EXERCISE DIRECTIONS – In the data below, find every line with the string "mret" and pull it out.
⟨
(** [p] of length [n]. *)
Definition Peek (offset : Z) (n : nat) : res serr (list Byte.byte) :=
  if bool_decide (n = 0)%nat then mret []
  else if peek_check n offset (Z.of_nat n)
  then mret (peek_copy n offset n)
  else Err errTooLittleData.
End push.

(** ** Gaps as sets of offsets *)

Definition in_gap (g : byteInterval) (x : Z) : Prop := Start g <= x < End_ g.
Definition in_gaps (l : list byteInterval) (x : Z) : Prop := exists g, g ∈ l /\ in_gap g x.

(** Gaps are non-empty, in order, apart from each other, and the last one never
    ends. *)
Definition gwf (l : list byteInterval) : Prop :=
  Forall (fun g => 0 <= Start g < End_ g) l /\
  StronglySorted (fun a b => End_ a < Start b) l /\
  exists l0 g, l = l0 ++ [g] /\ End_ g = MaxByteCount.

Lemma in_gaps_app l1 l2 x : in_gaps (l1 ++ l2) x <-> in_gaps l1 x \/ in_gaps l2 x.
Proof. unfold in_gaps. setoid_rewrite elem_of_app. naive_solver. Qed.

Lemma in_gaps_cons g l x : in_gaps (g :: l) x <-> in_gap g x \/ in_gaps l x.
Proof. unfold in_gaps. setoid_rewrite elem_of_cons. naive_solver. Qed.

Lemma in_gaps_nil x : in_gaps [] x <-> False.
Proof. unfold in_gaps. setoid_rewrite elem_of_nil. naive_solver. Qed.

Lemma gwf_app l1 l2 :
  gwf (l1 ++ l2) -> l2 <> [] ->
  Forall (fun g => 0 <= Start g < End_ g) l1 /\ StronglySorted (fun a b => End_ a < Start b) l1 /\ gwf l2 /\
  (forall a b, a ∈ l1 -> b ∈ l2 -> End_ a < Start b).
Proof.
  intros (HF & HS & l0 & g & Hl & Hg) Hne. apply Forall_app in HF as [HF1 HF2].
  apply StronglySorted_app in HS as (HS & HS1 & HS2).
  split; [done|]. split; [done|]. split; [|done]. split; [done|]. split; [done|].
  destruct (exists_last Hne) as (l2' & g' & ->). exists l2', g'. split; [done|].
  rewrite app_assoc in Hl. apply app_inj_tail in Hl as [_ ->]. done.
Qed.

Lemma gwf_cons g l :
  gwf (g :: l) -> 0 <= Start g < End_ g /\ (forall b, b ∈ l -> End_ g < Start b) /\
  (l <> [] -> gwf l) /\ (l = [] -> End_ g = MaxByteCount).
Proof.
  intros H. pose proof H as (HF & HS & l0 & g' & Hl & Hg).
  apply Forall_cons in HF as [HF _]. split; [done|]. split; [|split].
  - apply StronglySorted_cons in HS as [HS _]. rewrite Forall_forall in HS. done.
  - intros Hne. apply (gwf_app [g] l) in H; [|done]. apply H.
  - intros ->. destruct l0 as [|? [|]]; simplify_eq/=; done.
Qed.

(** In a well-formed list, what surrounds a gap. *)
Lemma gwf_mid L g R :
  gwf (L ++ g :: R) -> 0 <= Start g < End_ g /\ (forall a, a ∈ L -> 0 <= Start a < End_ a /\ End_ a < Start g) /\
  (forall b, b ∈ R -> End_ g < Start b /\ Start b < End_ b) /\ (R = [] -> End_ g = MaxByteCount).
Proof.
  intros H. pose proof H as (HF & _ & _). rewrite Forall_forall in HF.
  apply gwf_app in H as (HF1 & HS1 & H2 & Ho); [|done].
  apply gwf_cons in H2 as (Hg & HR & _ & Hlast). split; [done|]. split; [|split; [|done]].
  - intros a Ha. rewrite Forall_forall in HF1. split; [by apply HF1|]. apply Ho; [done|]. set_solver.
  - intros b Hb. split; [by apply HR|]. apply HF. set_solver.
Qed.

Lemma gwf_max l g : gwf l -> g ∈ l -> End_ g <= MaxByteCount.
Proof.
  intros (HF & HS & l0 & g0 & -> & H0) Hg. apply elem_of_app in Hg as [Hg|Hg].
  - apply StronglySorted_app in HS as (HS & _ & _). specialize (HS g g0 Hg ltac:(set_solver)).
    rewrite Forall_forall in HF. specialize (HF g0 ltac:(set_solver)). lia.
  - apply list_elem_of_singleton in Hg as ->. lia.
Qed.

(** The part of [sg .. eg] that is left when [a, b) is filled. *)
Definition rest (sg eg : byteInterval) (a b : Z) : list byteInterval :=
  (if Start sg <? a then [mkGap (Start sg) a] else []) ++ (if b <? End_ eg then [mkGap b (End_ eg)] else []).

Lemma elem_of_rest sg eg a b g :
  g ∈ rest sg eg a b <-> (Start sg < a /\ g = mkGap (Start sg) a) \/ (b < End_ eg /\ g = mkGap b (End_ eg)).
Proof.
  unfold rest. rewrite elem_of_app.
  destruct (_ <? a) eqn:E1, (b <? _) eqn:E2; rewrite ?list_elem_of_singleton, ?elem_of_nil; naive_solver lia.
Qed.

Lemma length_rest sg eg a b : (length (rest sg eg a b) <= 2)%nat.
Proof. unfold rest. rewrite length_app. repeat case_match; cbn; lia. Qed.

Lemma sorted_head l g x :
  StronglySorted (fun a b => End_ a < Start b) l -> head l = Some g -> x ∈ l -> x = g \/ End_ g < Start x.
Proof.
  intros HS Hh Hx. destruct l as [|g' l]; simplify_eq/=. apply StronglySorted_cons in HS as [HF _].
  rewrite Forall_forall in HF. apply elem_of_cons in Hx as [->|Hx]; [by left|right; by apply HF].
Qed.

Lemma sorted_last l g x :
  StronglySorted (fun a b => End_ a < Start b) l -> last l = Some g -> x ∈ l -> x = g \/ End_ x < Start g.
Proof.
  intros HS Hh Hx. apply last_Some in Hh as [l' ->]. apply StronglySorted_app in HS as (HS & _ & _).
  apply elem_of_app in Hx as [Hx|Hx]; [right; apply HS; set_solver|left; set_solver].
Qed.

Lemma head_elem {A} (l : list A) x : head l = Some x -> x ∈ l.
Proof. destruct l; intros; simplify_eq/=; left. Qed.

Lemma last_elem {A} (l : list A) x : last l = Some x -> x ∈ l.
Proof. intros [l' ->]%last_Some. set_solver. Qed.

(** Filling [a, b), which begins in or before [sg] and ends in or after [eg]. *)
Section fill.
Context (L X R : list byteInterval) (sg eg : byteInterval) (a b : Z).
Context (Hwf : gwf (L ++ X ++ R)) (Hhead : head X = Some sg) (Hlast : last X = Some eg).
Context (Hab : a < b < MaxByteCount) (Ha : a <= End_ sg) (Hb : Start eg <= b).
Context (HL : forall g, g ∈ L -> End_ g < a) (HR : forall g, g ∈ R -> b < Start g).

Lemma fill_parts :
  (forall g, g ∈ L ++ X ++ R -> 0 <= Start g < End_ g) /\
  StronglySorted (fun a b => End_ a < Start b) X /\
  StronglySorted (fun a b => End_ a < Start b) L /\ StronglySorted (fun a b => End_ a < Start b) R /\
  (forall x y, x ∈ L -> y ∈ X \/ y ∈ R -> End_ x < Start y) /\ (forall x y, x ∈ X -> y ∈ R -> End_ x < Start y).
Proof.
  destruct Hwf as (HF & HS & _). rewrite Forall_forall in HF. split; [done|].
  apply StronglySorted_app in HS as (H1 & HSL & HS). apply StronglySorted_app in HS as (H2 & HSX & HSR).
  repeat split; try done. intros x y Hx Hy. apply H1; [done|]. rewrite elem_of_app. tauto.
Qed.

Lemma gwf_fill : gwf (L ++ rest sg eg a b ++ R).
Proof.
  destruct fill_parts as (HF & HSX & HSL & HSR & H1 & H2).
  pose proof (head_elem _ _ Hhead) as Hsg. pose proof (last_elem _ _ Hlast) as Heg.
  pose proof (HF sg ltac:(set_solver)). pose proof (HF eg ltac:(set_solver)).
  assert (Hse : sg = eg \/ End_ sg < Start eg) by (destruct (sorted_head _ _ _ HSX Hhead Heg); naive_solver).
  split; [|split].
  - rewrite !Forall_app. repeat split; rewrite Forall_forall; intros g Hg; [apply HF; set_solver| |apply HF; set_solver].
    apply elem_of_rest in Hg as [[? ->]|[? ->]]; cbn; destruct Hse; subst; lia.
  - apply StronglySorted_app. split; [|split; [done|apply StronglySorted_app; split; [|split; [|done]]]].
    + intros x y Hx Hy. apply elem_of_app in Hy as [Hy|Hy]; [|by apply H1; [|right]].
      specialize (HL x Hx). pose proof (H1 x sg Hx ltac:(by left)).
      apply elem_of_rest in Hy as [[? ->]|[? ->]]; cbn; lia.
    + intros x y Hx Hy. specialize (HR y Hy). pose proof (H2 sg y Hsg Hy). pose proof (H2 eg y Heg Hy).
      apply elem_of_rest in Hx as [[? ->]|[? ->]]; cbn; lia.
    + unfold rest. destruct (_ <? a) eqn:?, (b <? _) eqn:?; repeat constructor; cbn; lia.
  - destruct Hwf as (_ & _ & l0 & g & Hl & Hg). destruct (decide (R = [])) as [->|Hne].
    + apply last_Some in Hlast as [X' ->]. rewrite app_nil_r, app_assoc in Hl. apply app_inj_tail in Hl as [_ <-].
      exists (L ++ (if Start sg <? a then [mkGap (Start sg) a] else [])), (mkGap b MaxByteCount).
      unfold rest. rewrite Hg, (proj2 (Z.ltb_lt b _)) by lia. rewrite app_nil_r, app_assoc. done.
    + destruct (exists_last Hne) as (R' & g' & ->). rewrite !app_assoc in Hl. apply app_inj_tail in Hl as [_ ->].
      exists (L ++ rest sg eg a b ++ R'), g. rewrite !app_assoc. done.
Qed.

Lemma in_gaps_fill x : in_gaps (L ++ rest sg eg a b ++ R) x <-> in_gaps (L ++ X ++ R) x /\ ~ (a <= x < b).
Proof.
  destruct fill_parts as (HF & HSX & _). rewrite !in_gaps_app.
  assert (in_gaps L x -> x < a) by (intros (g & Hg & ?); specialize (HL g Hg); unfold in_gap in *; lia).
  assert (in_gaps R x -> b <= x) by (intros (g & Hg & ?); specialize (HR g Hg); unfold in_gap in *; lia).
  assert (in_gaps (rest sg eg a b) x <-> in_gaps X x /\ ~ (a <= x < b)); [|intuition lia].
  split.
  - intros (g & Hg & Hx). apply elem_of_rest in Hg as [[? ->]|[? ->]]; unfold in_gap in Hx; cbn in Hx.
    + split; [|lia]. exists sg. split; [by apply head_elem|unfold in_gap; lia].
    + split; [|lia]. exists eg. split; [by apply last_elem|unfold in_gap; lia].
  - intros ((g & Hg & Hx) & Hn). unfold in_gap in Hx.
    destruct (decide (x < a)).
    + destruct (sorted_head _ _ _ HSX Hhead Hg) as [->|]; [|lia].
      exists (mkGap (Start sg) a). split; [apply elem_of_rest; left|unfold in_gap; cbn]; split; [lia|done|lia|lia].
    + destruct (sorted_last _ _ _ HSX Hlast Hg) as [->|]; [|lia].
      exists (mkGap b (End_ eg)). split; [apply elem_of_rest; right|unfold in_gap; cbn]; split; [lia|done|lia|lia].
Qed.
End fill.

(** ** The queue *)

Notation fqueue := (gmap Z frameSorterEntry).

Definition elen (e : frameSorterEntry) : Z := blen (Data e).

(** Queued frames are non-empty and do not overlap. *)
Definition sep (q : fqueue) : Prop :=
  (forall p e, q !! p = Some e -> 0 < elen e) /\
  (forall p p' e e', q !! p = Some e -> q !! p' = Some e' -> p < p' -> p + elen e <= p').

(** The queue without the frames that start in [a, b). *)
Definition outside (a b : Z) (q : fqueue) : fqueue := filter (fun kv => ~ (a <= kv.1 < b)) q.

Definition no_keys (q : fqueue) (a b : Z) : Prop := forall k, a <= k < b -> q !! k = None.

(** The callbacks of the queued frames. *)
Definition cbs (q : fqueue) : list nat := map_to_list q ≫= fun kv => call (DoneCb kv.2).

Lemma lookup_outside a b q k : outside a b q !! k = if decide (a <= k < b) then None else q !! k.
Proof.
  unfold outside. destruct (decide (a <= k < b)) as [H|H].
  - apply map_lookup_filter_None_2. right. cbn. intros e _ Hn. by apply Hn.
  - destruct (q !! k) as [e|] eqn:E.
    + by apply map_lookup_filter_Some_2.
    + apply map_lookup_filter_None_2. by left.
Qed.

Lemma outside_empty a b q : b <= a -> outside a b q = q.
Proof. intros H. apply map_eq. intros k. rewrite lookup_outside. case_decide; [lia|done]. Qed.

Lemma outside_outside a b c q : a <= b <= c -> outside b c (outside a b q) = outside a c q.
Proof. intros H. apply map_eq. intros k. rewrite !lookup_outside. repeat case_decide; done || lia. Qed.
⟩
RESPONSE –
  if bool_decide (n = 0)%nat then mret []
  then mret (peek_copy n offset n)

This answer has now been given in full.